# INSTRUCTIONS TO FOLLOW:
Go to the line containing "if starts_with_minus token" in the records below and print it and every following line exactly, on through the line containing "guard (negb (bool_decide (length", then stop.

MATERIAL FOR THIS TASK section start

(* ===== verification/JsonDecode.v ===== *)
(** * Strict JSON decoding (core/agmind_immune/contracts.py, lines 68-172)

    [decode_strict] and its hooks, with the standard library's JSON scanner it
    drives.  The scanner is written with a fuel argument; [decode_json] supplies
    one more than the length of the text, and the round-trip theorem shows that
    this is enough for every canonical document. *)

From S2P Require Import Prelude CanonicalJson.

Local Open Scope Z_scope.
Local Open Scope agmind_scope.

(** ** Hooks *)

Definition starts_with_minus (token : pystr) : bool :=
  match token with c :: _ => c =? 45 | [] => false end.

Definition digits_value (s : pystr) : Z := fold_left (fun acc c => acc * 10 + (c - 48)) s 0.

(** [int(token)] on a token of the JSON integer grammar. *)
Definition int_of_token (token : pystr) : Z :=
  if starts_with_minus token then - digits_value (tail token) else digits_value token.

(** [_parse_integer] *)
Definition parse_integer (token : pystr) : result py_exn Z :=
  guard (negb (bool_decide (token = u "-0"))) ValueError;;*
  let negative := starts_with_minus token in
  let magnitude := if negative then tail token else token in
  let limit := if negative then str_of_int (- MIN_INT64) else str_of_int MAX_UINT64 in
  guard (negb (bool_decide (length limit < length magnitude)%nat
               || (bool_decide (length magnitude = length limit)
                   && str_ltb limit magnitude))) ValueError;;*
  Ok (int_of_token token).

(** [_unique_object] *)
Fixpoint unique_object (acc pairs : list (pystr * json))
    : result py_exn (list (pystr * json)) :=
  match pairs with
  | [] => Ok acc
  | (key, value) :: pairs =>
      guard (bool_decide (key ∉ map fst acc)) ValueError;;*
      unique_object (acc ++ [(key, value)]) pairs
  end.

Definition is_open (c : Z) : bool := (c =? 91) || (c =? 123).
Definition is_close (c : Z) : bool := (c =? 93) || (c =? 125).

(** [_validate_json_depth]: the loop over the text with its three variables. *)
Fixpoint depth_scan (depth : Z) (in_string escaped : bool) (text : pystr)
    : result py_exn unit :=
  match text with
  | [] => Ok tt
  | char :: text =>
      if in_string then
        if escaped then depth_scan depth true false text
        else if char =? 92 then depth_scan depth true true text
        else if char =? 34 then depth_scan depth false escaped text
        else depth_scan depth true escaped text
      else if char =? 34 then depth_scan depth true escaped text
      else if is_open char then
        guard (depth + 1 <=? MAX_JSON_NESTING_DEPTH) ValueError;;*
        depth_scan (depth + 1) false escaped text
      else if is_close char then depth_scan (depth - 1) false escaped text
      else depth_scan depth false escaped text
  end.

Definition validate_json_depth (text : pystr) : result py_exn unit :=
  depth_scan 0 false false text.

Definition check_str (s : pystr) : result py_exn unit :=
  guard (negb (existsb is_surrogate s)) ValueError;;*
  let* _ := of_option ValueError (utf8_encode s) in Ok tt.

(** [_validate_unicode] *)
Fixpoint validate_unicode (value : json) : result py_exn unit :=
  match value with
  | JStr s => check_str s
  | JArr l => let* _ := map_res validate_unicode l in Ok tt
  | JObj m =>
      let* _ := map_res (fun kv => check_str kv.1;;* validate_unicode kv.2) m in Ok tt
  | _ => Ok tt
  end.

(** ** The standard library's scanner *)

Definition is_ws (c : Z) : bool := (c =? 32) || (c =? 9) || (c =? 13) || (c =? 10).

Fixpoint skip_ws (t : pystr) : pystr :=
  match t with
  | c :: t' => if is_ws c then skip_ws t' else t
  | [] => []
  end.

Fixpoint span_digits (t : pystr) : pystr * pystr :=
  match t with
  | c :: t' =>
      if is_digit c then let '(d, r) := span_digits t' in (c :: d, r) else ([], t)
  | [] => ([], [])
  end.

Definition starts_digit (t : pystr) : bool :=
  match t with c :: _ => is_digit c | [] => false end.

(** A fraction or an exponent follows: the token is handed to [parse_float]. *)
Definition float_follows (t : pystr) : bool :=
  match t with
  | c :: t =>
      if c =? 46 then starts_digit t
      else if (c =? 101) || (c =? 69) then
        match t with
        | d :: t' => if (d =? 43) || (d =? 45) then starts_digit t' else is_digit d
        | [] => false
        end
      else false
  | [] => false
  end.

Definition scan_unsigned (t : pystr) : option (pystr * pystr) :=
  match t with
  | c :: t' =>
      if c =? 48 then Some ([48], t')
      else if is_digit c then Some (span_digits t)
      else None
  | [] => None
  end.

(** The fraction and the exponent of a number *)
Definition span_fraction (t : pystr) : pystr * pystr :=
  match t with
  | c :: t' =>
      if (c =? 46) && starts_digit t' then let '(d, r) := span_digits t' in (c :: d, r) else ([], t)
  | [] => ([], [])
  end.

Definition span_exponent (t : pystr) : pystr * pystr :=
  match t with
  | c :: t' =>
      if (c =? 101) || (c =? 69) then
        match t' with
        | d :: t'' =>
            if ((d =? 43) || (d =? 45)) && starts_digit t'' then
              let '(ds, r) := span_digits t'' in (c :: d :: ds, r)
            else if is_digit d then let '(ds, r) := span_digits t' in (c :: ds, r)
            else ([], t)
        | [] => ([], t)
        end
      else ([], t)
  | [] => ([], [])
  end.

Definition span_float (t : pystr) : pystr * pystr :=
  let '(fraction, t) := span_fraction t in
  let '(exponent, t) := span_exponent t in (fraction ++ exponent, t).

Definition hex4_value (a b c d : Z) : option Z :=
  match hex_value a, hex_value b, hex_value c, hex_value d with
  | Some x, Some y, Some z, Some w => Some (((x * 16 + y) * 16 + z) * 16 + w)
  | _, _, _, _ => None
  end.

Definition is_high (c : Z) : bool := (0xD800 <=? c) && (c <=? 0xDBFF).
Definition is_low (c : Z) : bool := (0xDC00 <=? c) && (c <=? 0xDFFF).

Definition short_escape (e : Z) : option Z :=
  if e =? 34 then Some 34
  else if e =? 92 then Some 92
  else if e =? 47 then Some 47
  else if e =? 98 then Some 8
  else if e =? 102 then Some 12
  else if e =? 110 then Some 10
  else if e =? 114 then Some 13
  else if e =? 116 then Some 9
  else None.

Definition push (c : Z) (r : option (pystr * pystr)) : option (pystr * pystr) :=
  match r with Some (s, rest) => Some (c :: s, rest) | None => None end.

MATERIAL FOR THIS TASK section end

# SOLUTION TO THE EXERCISE:
  if starts_with_minus token then - digits_value (tail token) else digits_value token.

(** [_parse_integer] *)
Definition parse_integer (token : pystr) : result py_exn Z :=
  guard (negb (bool_decide (token = u "-0"))) ValueError;;*
  let negative := starts_with_minus token in
  let magnitude := if negative then tail token else token in
  let limit := if negative then str_of_int (- MIN_INT64) else str_of_int MAX_UINT64 in
  guard (negb (bool_decide (length limit < length magnitude)%nat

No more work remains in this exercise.